Not sure how SMB got into the mix but whatever works that will permit internet access and preferably allow Thunar direct access.
I’ve got the bridge part-way installed but nothing seems to connect to/from it - which is the main question. I’m stuck on this.
I have read a lot of the archwiki on the subject but I can’t apply it, probably because of my lack of understanding but some of the paths seem not to match manjaro. Also, some terms used are unfamiliar to me and are not sufficiently explained.
I’ll go through the two wiki links again and work through the other two links but part of the problem may be my misunderstanding of terms used.
One impression I get is that I must disable my host machine’s internet Ethernet connection enp3s0 and instead use the bridge. I feel that can’t be right and am afraid I’ll lose my internet connection if I do so.
A bit of background: I set up a hyper-v linux machine on a windows server host a few years back (still working) and also a windows server on a linux (ubuntu) host using vmware on one of my local machines, but it was some time back and I tend to lose track of things I’ve done if they are infrequent. The reason I’m tring qemu now rather than vmware is the latter is not in the official manjaro repository, whereas qemu is.
To access the VM network from the Host is one of the more simple network setups with libvirt.
It will be using a NAT and I would disable IPv6, but you can access all ports and you don’t need to worry about a Firewall. Also you don’t need to change the Host network. You can assign static IPs with the internal libvirt DHCP Server. If you want hostname resolution add the hostname with IPv4 to your etc/hosts or use the libvirt nsswitch adapter.
This is a very simple config, it uses eth0 from the host to access the internet. It assigns via DCHP IPv4 from 192.168.3.200 to 192.168.3.254 and some static IPv4 that are not in that range.

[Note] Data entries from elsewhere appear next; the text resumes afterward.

Lemma stops_throw {S A} {HA : HasAccounts F S} obs e : stops (A := A) (HA := HA) obs (throw e).
Proof. intros x. by exists e. Qed.
Lemma stops_count5 {A} f (m : GoM (Socks5.Session F) A) : stops seen5 m -> stops seen5 (_ ← count f; m).
Proof. intros Hm s. destruct (Hm (put_accounts (on_metrics f (accounts s)) s)) as (e & ? & ? & ?). by exists e. Qed.
Lemma stops_counth {A} f (m : GoM (HttpProxy.Session F W) A) : stops seenh m -> stops seenh (_ ← count f; m).
Proof. intros Hm t. destruct (Hm (put_accounts (on_metrics f (accounts t)) t)) as (e & ? & ? & ?). by exists e. Qed.
Lemma stops_refuse text code : stops (seenh (F := F) (W := W)) (refuse text code).
Proof. intros t. by exists text. Qed.
Lemma stops_challenge {A} e : stops (A := A) (seenh (F := F) (W := W)) (_ ← ask_for_credentials; throw e).
Proof. intros t. by eexists. Qed.
Create HintDb books.
Hint Resolve stops_throw stops_count5 stops_counth stops_refuse stops_challenge : books.
Hint Resolve validate_books check_rate_books check_allowance_books check_conn_limit_books : books.

(** The calls of a session before it counts anything. *)
Inductive check_call (c : SessionClock json_bytes) (u : string) : Accounts F -> Accounts F -> Prop :=
| calls_validate p a : check_call c u a (validate u p c a).2
| calls_check_rate a : check_call c u a (check_rate u c a).2
| calls_check_allowance l a : check_call c u a (check_allowance u l c a).2
| calls_check_conn_limit n a : check_call c u a (check_conn_limit u n c a).2.

Definition checked (c : SessionClock json_bytes) (u : string) (a0 a : Accounts F) : Prop := rtc (check_call c u) a0 a.

Lemma checked_call c u a0 a a' : check_call c u a a' -> checked c u a0 a -> checked c u a0 a'.
Proof. intros H1 H2. by eapply rtc_r. Qed.
Hint Resolve checked_call : books.
Hint Constructors check_call : books.

(** The checks on an authenticated user are the same. *)
Lemma admission_agree a0 i net c u user :
  agree (W := W) alike (at_input (checked c u a0) i) (at_input (checked c u a0) i) eq
    (Socks5.admission net c u (Some user)) (HttpProxy.admission c (remote net) u user).
Proof.
  unfold Socks5.admission, HttpProxy.admission. apply agree_accounts; [apply at_input_alike|]. intros a b [Hst _]. rewrite Hst.
  destruct (_ && _); [by apply agree_ret|].
  eapply agree_bind; [apply agree_call; [auto with books|intros; eapply checked_call; [constructor|done]]|]. intros ok ? <-.
  destruct ok; simpl; [|apply agree_stops; eauto using at_input_alike with books].
  apply agree_accounts; [apply at_input_alike|]. intros a1 b1 [Hst1 _]. rewrite Hst1.
  destruct (CheckExpiry _ _ _); simpl; [|apply agree_stops; eauto using at_input_alike with books].
  eapply agree_bind; [apply agree_call; [auto with books|intros; eapply checked_call; [constructor|done]]|]. intros ok ? <-.
  destruct ok; simpl; [|apply agree_stops; eauto using at_input_alike with books].
  eapply agree_bind; [apply agree_call; [auto with books|intros; eapply checked_call; [constructor|done]]|]. intros ok ? <-.
  destruct ok; simpl; [by apply agree_ret|apply agree_stops; eauto using at_input_alike with books].
Qed.

(** What the two networks do to one client and one target; the bytes they copy may
    differ. *)
Record same_network (net : Net5) (neth : HNet) (r : Request) (target : string) : Prop := {
  sn_address : remote net = RemoteAddr r;
  sn_target : connect_target r = target;
  sn_dial : (exists a, Socks5.dial net target = Ok a) <-> HttpProxy.dial neth target = None;
  sn_hijack : hijack neth = Some None
}.

(** ** From admission to the end *)

(** What a session counts under a name: its connection, and the bytes if the target was
    reached. *)
Definition booked (c : SessionClock json_bytes) (name : string) (copied : option (Z * Z)) (a : Accounts F) : Accounts F :=
  let a := increment_conns name c a in
  decrement_conns name c (match copied with Some (up, down) => record_bytes name up down c a | None => a end).

(** Two sessions for [user] that have run to their end: the same store, target and
    throttle, and on the accounts as the checks left them, what each has counted under
    its name. *)
Definition ended (c : SessionClock json_bytes) (a0 : Accounts F) (name : string) (user : User)
    (copied5 copiedh : option (Z * Z)) s t : Prop :=
  store (accounts s) = store (accounts t) /\ Socks5.dialled s = HttpProxy.dialled t /\
  Socks5.throttled s = HttpProxy.throttled t /\
  exists a, checked c name a0 a /\ bandwidth (accounts s) = bandwidth (booked c name copied5 a) /\
    bandwidth (accounts t) = bandwidth (booked c (Username user) copiedh a).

Do not use the same network range for your VMs and your LAN. It needs to be different. To access a VM use for example ssh root@192.168.3.10
Yes you would need to do that, the normal Ethernet device needs to be part of that bridge. And this is one of the reasons I don’t like it on a normal desktop system. It makes it complicated and not “user friendly”. Because with the NAT network, you can split the set up. Use NetworkManager for your normal LAN setup and use Libvirt to set up the VM network. You can access the VM directly because it is on the same machine, but other devices in your LAN see just your main system. With a bridge, it looks form the outside as if all VM are independent systems with a own Ethernet device. This means for example your LAN DHCP Server will start assign IPv4 addresses to the VMs. This is a good setup for a Server that is used to run many independent VMs that provide services. But a bridge is a little bit harder to manage with NetworkManager or other desktop network setup programs. Maybe even remove NM completely and use systemd-networkd, but this means no Network Gui.
This is basically what you need to do. But do not disable netfilter! Also do not create a bridge config yourself. Use NM or a similar tool for it. Let the DHCP Server from your LAN assign a IPv4 to that bridge. Don’t forget to remove your Ethernet connection(s). Your Ethernet devices will the first device that is added to the bridge and if not VM is running, it will be the only device. https://jamielinux.com/docs/libvirt-networking-handbook/bridged-network.html
Test if your Host has connectivity. Programs should use the bridge direly, connections will be made form the IPv4 that is assigned to the bridge. If you use a Firewall, make the appropriate changes.
After that edit the network config from every VM that it looks like this
Thanks for that, xabbu. That looks as if I do not actually need a bridge and NAT would do the job. I’ll work through it over the next few days, in between setting up manjaro on a new machine and various other things.
I was unaware of the necessity to use a second network; I do not recall seeing that before. I’ll try that and see where it gets me. Obviously one of the more important points is that I have internet access in order to update and install extras on the VM, since this is a test to try out debian for a mail server.